In May 1967, an abortive peasant uprising in an obscure place called Naxalbari, on the northern tip of West Bengal, gave rise to the present Naxalite movement, now also referred to as the India's Maoist movement. The term 'present' is used in this context because there had also been an earlier phase, during which the Maoist model of agrarian revolution was for the first time adopted as a concept by Indian communist revolutionaries. From 1946 till 1951 in Telengana, in what is today part of Andhra Pradesh, communists led an armed agrarian uprising that freed peasants from feudal landlord rule, ultimately leading to the formation of 'liberated zones' governed by a gram raj system of village soviets in large tracts of the area.

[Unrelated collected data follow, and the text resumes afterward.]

Definition theta (s : list Z) : list Z :=
  let c0 := Z.lxor (Z.lxor (Z.lxor (Z.lxor s.[0] s.[5]) s.[10]) s.[15]) s.[20] in
  let c1 := Z.lxor (Z.lxor (Z.lxor (Z.lxor s.[1] s.[6]) s.[11]) s.[16]) s.[21] in
  let c2 := Z.lxor (Z.lxor (Z.lxor (Z.lxor s.[2] s.[7]) s.[12]) s.[17]) s.[22] in
  let c3 := Z.lxor (Z.lxor (Z.lxor (Z.lxor s.[3] s.[8]) s.[13]) s.[18]) s.[23] in
  let c4 := Z.lxor (Z.lxor (Z.lxor (Z.lxor s.[4] s.[9]) s.[14]) s.[19]) s.[24] in
  let d0 := Z.lxor c4 (ROL c1 1) in
  let d1 := Z.lxor c0 (ROL c2 1) in
  let d2 := Z.lxor c1 (ROL c3 1) in
  let d3 := Z.lxor c2 (ROL c4 1) in
  let d4 := Z.lxor c3 (ROL c0 1) in
  [Z.lxor s.[0] d0; Z.lxor s.[1] d1; Z.lxor s.[2] d2; Z.lxor s.[3] d3; Z.lxor s.[4] d4;
   Z.lxor s.[5] d0; Z.lxor s.[6] d1; Z.lxor s.[7] d2; Z.lxor s.[8] d3; Z.lxor s.[9] d4;
   Z.lxor s.[10] d0; Z.lxor s.[11] d1; Z.lxor s.[12] d2; Z.lxor s.[13] d3; Z.lxor s.[14] d4;
   Z.lxor s.[15] d0; Z.lxor s.[16] d1; Z.lxor s.[17] d2; Z.lxor s.[18] d3; Z.lxor s.[19] d4;
   Z.lxor s.[20] d0; Z.lxor s.[21] d1; Z.lxor s.[22] d2; Z.lxor s.[23] d3; Z.lxor s.[24] d4].

(** b[i], in the order of i. *)
Definition rho_pi (s : list Z) : list Z :=
  [s.[0]; ROL s.[6] 44; ROL s.[12] 43; ROL s.[18] 21; ROL s.[24] 14;
   ROL s.[3] 28; ROL s.[9] 20; ROL s.[10] 3; ROL s.[16] 45; ROL s.[22] 61;
   ROL s.[1] 1; ROL s.[7] 6; ROL s.[13] 25; ROL s.[19] 8; ROL s.[20] 18;
   ROL s.[4] 27; ROL s.[5] 36; ROL s.[11] 10; ROL s.[17] 15; ROL s.[23] 56;
   ROL s.[2] 62; ROL s.[8] 55; ROL s.[14] 39; ROL s.[15] 41; ROL s.[21] 2].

At a time when news of the growing success of the Mao Zedong-led Chinese revolution was filtering into India, a document prepared in May 1948 by the communist leaders of the uprising stated in unequivocal terms: "Our revolution in many respects differs from the classical Russian revolution, but to a great extent is similar to that of the Chinese revolution. The perspective likely is … that of … dogged resistance and prolonged civil war in the form of agrarian revolution, culminating in the capture of political power by the Democratic Front." This first Maoist experiment in Telengana came to an end in 1951 with the withdrawal of the armed struggle by the Communist Party of India, which decided to join mainstream parliamentary politics. This decision was taken partially due to a promise made by the then-ruling Congress party to implement land reforms and put an end to the feudalism still rampant in the countryside.
But while the Indian communists kept their part of the bargain by refraining from armed actions, the Indian state proceeded to turn its back on these promises, eventually allowing the continuation and even consolidation of the rule of feudal landlords in rural India. After twenty years of this, in 1967 radical sections among the communists decided to resume the armed struggle and renew their Maoist foundations. Although the uprising at Naxalbari that they led that year was crushed within just a few months, it inspired a new generation of communist revolutionaries to launch an armed movement in different parts of India – which, despite frequent reversals, continues unabated to this day.
According to official figures, the Maoists today are in effective control of a long 'corridor' of forests and plains, stretching from the Nepali border in Bihar through Jharkhand and Chhattisgarh, Madhya Pradesh and Maharashtra in the west, Orissa in the east, and Andhra Pradesh and Tamil Nadu in the south. This area is twice the size of India's other two insurgency-affected areas, the five states of the Northeast and Jammu & Kashmir. More importantly, the population inhabiting this stretch is five times greater than the other two regions. Little wonder, then, that Manmohan Singh, at a conference in New Delhi in July 2006, described the Maoist 'threat' as India's "single biggest internal security challenge."